Members of communities of practice approach problems as participants in specific work teams and part of a knowledge discipline’s community; thus, they are knowledge users and knowledge “stewards,” as Wenger, McDermott and Snyder explain.

The authors offer seven principles to follow when you create a community of practice: design it to evolve; include insiders and outsiders; expect different levels of participation; plan public events and private meetings; generate value for community members; retain existing members and seek new ones; and expect periods of greater and lesser activity.

Caution

The authors caution that groups can fail to evolve. The energy the community pours into its field, Wenger, McDermott and Snyder suggest, might make members value that realm too highly. Or, they note, people might enjoy one another’s company so much they stop working on their domain, or they might focus so intently on current problems they forget their past and their knowledge stewardship function.

Stories are the best way to traverse the knowledge system in a way that explains the linkages between community activities, knowledge resources, and performance outcomes. Wenger, McDermott and Snyder

The authors regard stories as crucial explanations of the causal links between community activity and company benefit. If need be, they recommend, hire a community coordinator to help people shape and collect stories. Weave those stories of individual benefit into the organization’s larger picture.

The Larger World

Wenger, McDermott and Snyder demonstrate how communities of practice benefit the larger world. Starting with directly connected businesses, they reveal, communities of practice can lead to intra-industry study teams and bring disciplinary expertise to bear on a single shared problem.

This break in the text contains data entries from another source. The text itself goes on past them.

(** * AwardWiz: scraper plugins, AwardWallet integration and transfer partners

    A shallow embedding of the TypeScript sources
      - awardwiz-scrapers/scrapers/united.ts
      - awardwiz-scrapers/scrapers/aa.ts        (American Airlines)
      - awardwiz-scrapers/scrapers/alaska.ts
      - awardwiz-scrapers/integrations/awardwallet.ts
      - awardwiz-scrapers/integrations/transfer-partners.ts
    together with the properties stated about them.

    Conventions.
      - JavaScript numbers are modelled by [Z]: the quantities compared or
        added by the code are mile and point counts.
      - JavaScript strings are modelled by [string]; [toLowerCase] is the
        ASCII one.
      - A computation that may throw has type [Exc A]: [Throw e] is an
        exception that propagates, [Return a] a normal completion.
      - Values whose TypeScript type is declared are modelled at that type;
        values typed [any] are modelled as JSON values. *)

From Stdlib Require Import ZArith List String Ascii Bool Lia Permutation Sorted.
Import ListNotations.
Open Scope string_scope.
Open Scope Z_scope.

(* ===================================================================== *)
(** ** JavaScript runtime: exceptions, strings, object literals          *)
(* ===================================================================== *)

Module JS.

(** Thrown values. Every [throw] of the sources throws [new Error(msg)]; the
    runtime itself throws [TypeError] (property access on [undefined] or
    [null]), [SyntaxError] ([JSON.parse]) and, from the file system, errors
    that carry a [code]. All of them carry a message. *)
Inductive Thrown : Type :=
| Error (message : string)
| TypeError (message : string)
| SyntaxError (message : string)
| SystemError (code message : string).

Definition message (e : Thrown) : string :=
  match e with
  | Error m | TypeError m | SyntaxError m | SystemError _ m => m
  end.

Definition code (e : Thrown) : option string :=
  match e with
  | SystemError c _ => Some c
  | _ => None
  end.

Inductive Exc (A : Type) : Type :=
| Throw (e : Thrown)
| Return (a : A).
Arguments Throw {A} e.
Arguments Return {A} a.

Definition bind {A B : Type} (c : Exc A) (k : A -> Exc B) : Exc B :=
  match c with
  | Throw e => Throw e
  | Return a => k a
  end.

(** [xs.map(f)] where [f] may throw: elements are visited left to right and
    the first exception aborts the whole map. *)
Fixpoint mapM {A B : Type} (f : A -> Exc B) (xs : list A) : Exc (list B) :=
  match xs with
  | [] => Return []
  | x :: rest =>
      bind (f x) (fun y => bind (mapM f rest) (fun ys => Return (y :: ys)))
  end.

(** [xs.reduce(f, init)] / a [for ... of] loop whose body may throw. *)
Fixpoint foldM {A S : Type} (f : S -> A -> Exc S) (xs : list A) (s : S) : Exc S :=
  match xs with
  | [] => Return s
  | x :: rest => bind (f s x) (foldM f rest)
  end.

(** [xs[0]!.p...]: reading a property of [xs[0]] throws when [xs] is empty. *)
Definition first {A : Type} (xs : list A) : Exc A :=
  match xs with
  | x :: _ => Return x
  | [] => Throw (TypeError "Cannot read properties of undefined")
  end.

(** *** Strings *)

Definition startsWith (s p : string) : bool := String.prefix p s.

Fixpoint includes (s sub : string) : bool :=
  if String.prefix sub s then true
  else match s with
       | EmptyString => false
       | String _ rest => includes rest sub
       end.

Definition lower_ascii (c : ascii) : ascii :=
  let n := nat_of_ascii c in
  if andb (Nat.leb 65 n) (Nat.leb n 90) then ascii_of_nat (n + 32) else c.
(** * A verified model of map-oxidize (src/main.rs)

    The program counts words of a text file with a map phase and a reduce
    phase running on tokio worker pools.  This file embeds the functions of
    [src/main.rs] shallowly:
    - [HashMap<String, usize>] is [gmap string N]; a [usize] is an [N] below
      [2^64] and [+=] wraps around as in a release build;
    - strings and file contents are Stdlib [string]s, sequences of bytes;
      reading a file line by line decodes each line as UTF-8 and fails on
      bytes that are not UTF-8; on characters the model has the ASCII part
      of [char::is_whitespace] and [str::to_lowercase];
    - the file system is a [gmap string string] from file names to contents,
      with an [access] record saying which paths cannot be opened for
      reading or for writing, and with which error;
    - the iteration order of a [HashMap] is unspecified, so every function
      that iterates over one takes the entry list it visits, any permutation
      of [map_to_list]. *)

From Stdlib Require Import Ascii String DecimalString DecimalN.
From stdpp Require Import base list gmap strings fin_maps sorting.

Local Open Scope N_scope.

(** ** usize arithmetic *)

Definition usize_bound : N := 2 ^ 64.

(** [a + b] on [usize], wrapping on overflow. *)
Definition usize_add (a b : N) : N := (a + b) mod usize_bound.

(** ** Characters and tokens *)

(** [char::is_whitespace] on ASCII: tab, line feed, vertical tab, form
    feed, carriage return and space. *)
Definition is_whitespace (c : ascii) : bool :=
  let n := nat_of_ascii c in
  ((9 <=? n) && (n <=? 13))%nat || (n =? 32)%nat.

(** [char::to_lowercase] on ASCII. *)
Definition char_to_lowercase (c : ascii) : ascii :=
  let n := nat_of_ascii c in
  if ((65 <=? n) && (n <=? 90))%nat then ascii_of_nat (n + 32) else c.

(** [str::to_lowercase]. *)
Fixpoint to_lowercase (s : string) : string :=
  match s with
  | EmptyString => EmptyString
  | String c r => String (char_to_lowercase c) (to_lowercase r)
  end.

Communities of practice are everywhere. We all belong to…them – at work, at school, at home, in our hobbies.Wenger, McDermott and Snyder

The authors also note that citizens can form communities of practice within the larger civic arena, according to their shared values or their area’s known needs, from educational processes to nutrition. Wenger, McDermott and Snyder cite the World Bank, for example, for its ability to connect communities and individuals from different countries to share knowledge and address problems.

An Analytical Approach

Wenger, McDermott and Snyder are significant inside practitioners in the universe of communities of practice, and they assume their readers want as much inside knowledge as possible. Depending on your passion for the subject, their in-depth detail and rather dry style might dilute your reading pleasure or retention. The authors offer no detailed, organized blueprint for creating and maintaining a community of practice. They describe a community’s attributes and likely pitfalls, but this remains a work of analysis, not a how-to manual. As such, it may be more valuable for students, instructors and organizers than citizens seeking to organize around an enthusiasm or professionals seeking to evoke the guilds of old.